There was constant shifting of men in the different departments of the Northwest Company. When Henry passed down Red River, in 1808, to go up the Saskatchewan, half the brigades struck westward from the Forks (Winnipeg), up the Assiniboine River to Portage la Prairie and Souris, and Qu’ Appelle and Dauphin and Swan Lake. Each post of this department was worth some £700 a year to the Nor’Westers. Not very large returns when it is considered that a keg of liquor costing the Company less than $10 was sold to the Indians for one hundred and twenty beaver valued at from $2.00 to $3.00 a skin. “Mad” McKay, a Mr. Miller and James Sutherland were the traders for the Hudson’s Bay in this region, which included the modern provinces of Manitoba and Saskatchewan. Among the Nor’Westers, McLeod was the wintering partner and his chief clerks were the mystic dreamers—Harmon, that Louis Primo, who had deserted from Matthew Cocking on the Saskatchewan, and Cuthbert Grant, the son of a distinguished Montreal merchant and a Cree mother, who combined in himself the leadership qualities of both races and rapidly rose to be the chosen chief of the Freemen or Half-Breed Rangers known as the Bois Brulés—men of “the burnt or blazed woods.”
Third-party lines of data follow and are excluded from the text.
(** * The Self-Organizing Orrery map of [SOO.ipynb]

    A shallow embedding of the class [SOOMap] (cells 4 and 6 of the
    notebook): best-matching-unit search, weight update, coordinate update,
    the convergence metric and the training loop with its decay schedule.

    Modelling conventions.
    - A float is a real number ([R]): a value of the model is the value of
      the formula that the code evaluates, without the rounding, the
      overflow to an infinity and the underflow of floating point.  The
      statistics of [calc_convergence], where numpy can produce an
      undefined value, are computed in [np_float], the reals extended with
      [NaN].  Where rounding decides a statement about [update_weights] or
      [update_coordinates], their lines are evaluated on binary32 values
      ([Binary32]).
    - A 1-D tensor is a [list R]; the [N x D] weight tensor and the [N x 3]
      coordinate tensor are the lists of their rows ([input_dim] records
      [D]); a data array carries its column count ([ndarray]).  A tensor
      without rows has no column count of its own, so the shape errors of
      torch on a map without nodes are outside the model: the statements
      about [find_bmu] and the training step are about maps of at least
      one node.
    - A Python exception is a [Raise] outcome.  The object keeps whatever
      was written to it before the exception, so a computation returns its
      outcome together with the state it leaves behind ([M]).
    - The random draws of [train] ([np.random.choice], [torch.randperm]) are
      arguments of the model. *)

From Stdlib Require Import Reals Lra Lia ZArith List.
From Stdlib Require SpecFloat.
From stdpp Require Import base list.
Import ListNotations.

(** ** Exceptions and outcomes *)

Inductive error : Type :=
| ShapeError        (* torch: operands cannot be broadcast together *)
| IndexError        (* index out of range *)
| ValueError        (* range() with a zero step *)
| ZeroDivisionError (* Python float division by zero *)
| EmptyReduction.   (* torch.argmin over no elements *)

Inductive result (A : Type) : Type :=
| Ok (a : A)
| Raise (e : error).
Arguments Ok {A} a.
Arguments Raise {A} e.

Definition rbind {A B} (r : result A) (k : A -> result B) : result B :=
  match r with
  | Ok a => k a
  | Raise e => Raise e
  end.

Fixpoint rmapM {A B} (f : A -> result B) (l : list A) : result (list B) :=
  match l with
  | [] => Ok []
  | a :: l' => rbind (f a) (fun b => rbind (rmapM f l') (fun bs => Ok (b :: bs)))
  end.

(** ** Real comparisons as booleans *)

Definition Rleb (x y : R) : bool := if Rle_dec x y then true else false.
Definition Rltb (x y : R) : bool := if Rlt_dec x y then true else false.
Definition Reqb (x y : R) : bool := if Req_dec_T x y then true else false.

(** Python's [max(a, b)]: [b] when [b > a], else [a]. *)
Definition py_max (a b : R) : R := if Rltb a b then b else a.

(** ** numpy scalars: reals and NaN

    Division yields [NaN] on a zero divisor.  (numpy yields an infinity when
    the dividend is not zero; in [calc_convergence] every zero divisor, the
    element count of an empty column or [n - 1] for a single row, comes with
    a zero or undefined dividend, and [v + 1e-9] is positive.) *)

Inductive np_float : Type :=
| Fin (r : R)
| NaN.

Definition fadd (a b : np_float) : np_float :=
  match a, b with Fin x, Fin y => Fin (x + y) | _, _ => NaN end.
Definition fsub (a b : np_float) : np_float :=
  match a, b with Fin x, Fin y => Fin (x - y) | _, _ => NaN end.
Definition fmul (a b : np_float) : np_float :=
  match a, b with Fin x, Fin y => Fin (x * y) | _, _ => NaN end.
Definition fdiv (a b : np_float) : np_float :=
  match a, b with
  | Fin x, Fin y => if Reqb y 0 then NaN else Fin (x / y)
  | _, _ => NaN
  end.
Definition fabs (a : np_float) : np_float :=
  match a with Fin x => Fin (Rabs x) | NaN => NaN end.
Definition fsqrt (a : np_float) : np_float :=
  match a with
  | Fin x => if Rltb x 0 then NaN else Fin (sqrt x)
  | NaN => NaN
  end.
(** Comparisons with NaN are false. *)
Definition fle (a b : np_float) : bool :=
  match a, b with Fin x, Fin y => Rleb x y | _, _ => false end.
Definition flt (a b : np_float) : bool :=
  match a, b with Fin x, Fin y => Rltb x y | _, _ => false end.

Definition Rsum (l : list R) : R := foldr Rplus 0%R l.
Definition fsum (l : list np_float) : np_float := foldr fadd (Fin 0) l.

(** [a.mean()] of a 1-D slice: sum over count. *)
Definition np_mean (col : list R) : np_float :=
  fdiv (Fin (Rsum col)) (Fin (INR (length col))).

(** [a.var(ddof=1)] of a 1-D slice: the squared deviations from the mean,
    summed, over [max(n - 1, 0)]. *)
Definition np_var (col : list R) : np_float :=
  let arrmean := np_mean col in
  let x := map (fun a => fsub (Fin a) arrmean) col in
  fdiv (fsum (map (fun d => fmul d d) x)) (Fin (INR (length col - 1))).

(** ** Tensors and arrays *)

(** The argument of [find_bmu]: a tensor of 0, 1 or 2 dimensions. *)
Inductive tensor : Type :=
| T0 (a : R)
| T1 (v : list R)
| T2 (m : list (list R)).

Definition dim (x : tensor) : nat :=
  match x with T0 _ => 0 | T1 _ => 1 | T2 _ => 2 end.

(** The elements of a tensor, in row-major order. *)
Definition elements (x : tensor) : list R :=
  match x with T0 a => [a] | T1 v => v | T2 m => concat m end.

(** [x.view(-1)] *)
Definition view_flat (x : tensor) : tensor := T1 (elements x).

(** A 2-D data array with its shape [(length rows, ncols)]. *)
Record ndarray : Type := mk_ndarray {
  ncols : nat;
  rows : list (list R)
}.

(** Column [d] of an array given by its rows.  Every row of an array has an
    entry [d] for [d] below the column count, so the default of [nth] is not
    reached. *)
Definition column (d : nat) (m : list (list R)) : list R :=
  map (fun r => nth d r 0%R) m.

(** A reduction along axis 0: one value per column. *)
Definition axis0 (f : list R -> np_float) (c : nat) (m : list (list R)) : list np_float :=
  map (fun d => f (column d m)) (seq 0 c).

Definition index {A} (l : list A) (d : nat) : result A :=
  match l !! d with
  | Some a => Ok a
  | None => Raise IndexError
  end.

(** Integer indexing of a dimension of size [n]: [-n <= i < n], negative
    indices count from the end. *)
Definition norm_index (n : nat) (i : Z) : result nat :=
  if ((0 <=? i) && (i <? Z.of_nat n))%Z then Ok (Z.to_nat i)
  else if ((- Z.of_nat n <=? i) && (i <? 0))%Z then Ok (Z.to_nat (Z.of_nat n + i))
  else Raise IndexError.

(** Elementwise binary operation on 1-D tensors with torch broadcasting:
    equal lengths, or one operand of length 1. *)
Definition broadcast (f : R -> R -> R) (a b : list R) : result (list R) :=
  if length a =? length b then Ok (zip_with f a b)
  else if length b =? 1 then Ok (map (fun u => f u (nth 0 b 0%R)) a)
  else if length a =? 1 then Ok (map (fun v => f (nth 0 a 0%R) v) b)
  else Raise ShapeError.

(** In-place [self += other]: [other] must broadcast to the shape of
    [self]. *)
Definition iadd (self other : list R) : result (list R) :=
  if length other =? length self then Ok (zip_with Rplus self other)
  else if length other =? 1 then Ok (map (fun u => (u + nth 0 other 0)%R) self)
  else Raise ShapeError.

(** [torch.sum((w - x) ** 2, dim=1)]: each row of [w] against the
    vector [x]. *)
Definition sq_dists (w : list (list R)) (x : list R) : result (list R) :=
  rbind (rmapM (fun row => broadcast Rminus row x) w)
        (fun diff => Ok (map (fun r => Rsum (map (fun u => (u ^ 2)%R) r)) diff)).

(** [torch.argmin]: the index of the first minimal value. *)
Fixpoint argmin_from (best_i : nat) (best : R) (i : nat) (l : list R) : nat :=
  match l with
  | [] => best_i
  | d :: l' =>
      if Rltb d best then argmin_from i d (S i) l'
      else argmin_from best_i best (S i) l'
  end.

Definition argmin (l : list R) : result nat :=
  match l with
  | [] => Raise EmptyReduction
  | d :: l' => Ok (argmin_from 0 d 1 l')
  end.

(** [torch.where(dists <= bound)[0]]: the indices that satisfy the bound,
    in increasing order. *)
Fixpoint where_le_from (i : nat) (dists : list R) (bound : R) : list Z :=
  match dists with
  | [] => []
  | d :: l' =>
      if Rleb d bound then Z.of_nat i :: where_le_from (S i) l' bound
      else where_le_from (S i) l' bound
  end.

Definition where_le (dists : list R) (bound : R) : list Z :=
  where_le_from 0 dists bound.

(** [data[idx]] for a list of row indices. *)
Definition index_rows (m : list (list R)) (idx : list nat) : result (list (list R)) :=
  rmapM (index m) idx.

(** ** The map *)

Record SOOMap : Type := mk_SOOMap {
  num_nodes : nat;
  input_dim : nat;
  weights : list (list R);
  coordinates : list (list R);
  initial_lr : R;
  current_lr : R;
  initial_radius : R;
  current_radius : R;
  distance_metric : list (list R) -> list R -> result (list R);
  last_cv : R
}.

Definition set_weights (w : list (list R)) (s : SOOMap) : SOOMap :=
  mk_SOOMap (num_nodes s) (input_dim s) w (coordinates s) (initial_lr s)
    (current_lr s) (initial_radius s) (current_radius s) (distance_metric s)
    (last_cv s).

Definition set_coordinates (c : list (list R)) (s : SOOMap) : SOOMap :=
  mk_SOOMap (num_nodes s) (input_dim s) (weights s) c (initial_lr s)
    (current_lr s) (initial_radius s) (current_radius s) (distance_metric s)
    (last_cv s).

Definition set_last_cv (cv : R) (s : SOOMap) : SOOMap :=
  mk_SOOMap (num_nodes s) (input_dim s) (weights s) (coordinates s)
    (initial_lr s) (current_lr s) (initial_radius s) (current_radius s)
    (distance_metric s) cv.

Definition set_current_lr (lr : R) (s : SOOMap) : SOOMap :=
  mk_SOOMap (num_nodes s) (input_dim s) (weights s) (coordinates s)
    (initial_lr s) lr (initial_radius s) (current_radius s)
    (distance_metric s) (last_cv s).

Definition set_current_radius (r : R) (s : SOOMap) : SOOMap :=
  mk_SOOMap (num_nodes s) (input_dim s) (weights s) (coordinates s)
    (initial_lr s) (current_lr s) (initial_radius s) r
    (distance_metric s) (last_cv s).


(** The shape invariant of the two tensors. *)
Definition wf (s : SOOMap) : Prop :=
  length (weights s) = num_nodes s /\
  length (coordinates s) = num_nodes s /\
  Forall (fun r => length r = input_dim s) (weights s) /\
  Forall (fun r => length r = 3) (coordinates s).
The saintly Harmon had been shocked to find his bourgeois Norman McLeod with an Indian spouse, but to different eras are different customs and he presently records in his diary that he, too, has taken an Indian girl for a wife—the daughter of a powerful chief—because, Harmon explains to his own uneasy conscience, “if I take her I am sure I shall get all the furs of the Crees,” and who shall say that in so doing, Harmon did either better or worse than the modern man or woman, who marries for worldly interests? Let it be added—that, having married her, Harmon was faithful to the daughter of the Cree chief all his days and gave her the honor due a white wife. In the case of the fur traders, there was a deep, potent reason for these marriages between white men and Indian women. The white trader was one among a thousand hostiles. By marrying the daughter of a chief, he obtained the protection of the entire tribe. Harmon was on the very stamping ground of the fights between Cree and Sioux. By allying himself with his neighbors, he obtained stronger defense than a hundred palisaded forts.

The danger was not small, as a single instance will show. Until May each year, Harmon spent the time gathering the furs, which were floated down the Assiniboine to Red River. It was while the furs were being gathered that the Sioux raiders would swoop from ambush in the high grasses and stampede the horses, or lie in hiding at some narrow place of the river and serenade the brigades with showers of arrows. Women and girls, the papoose in the moss bag, white men and red—none were spared, for the Sioux who could brandish the most scalps from his tent pole, was the bravest warrior.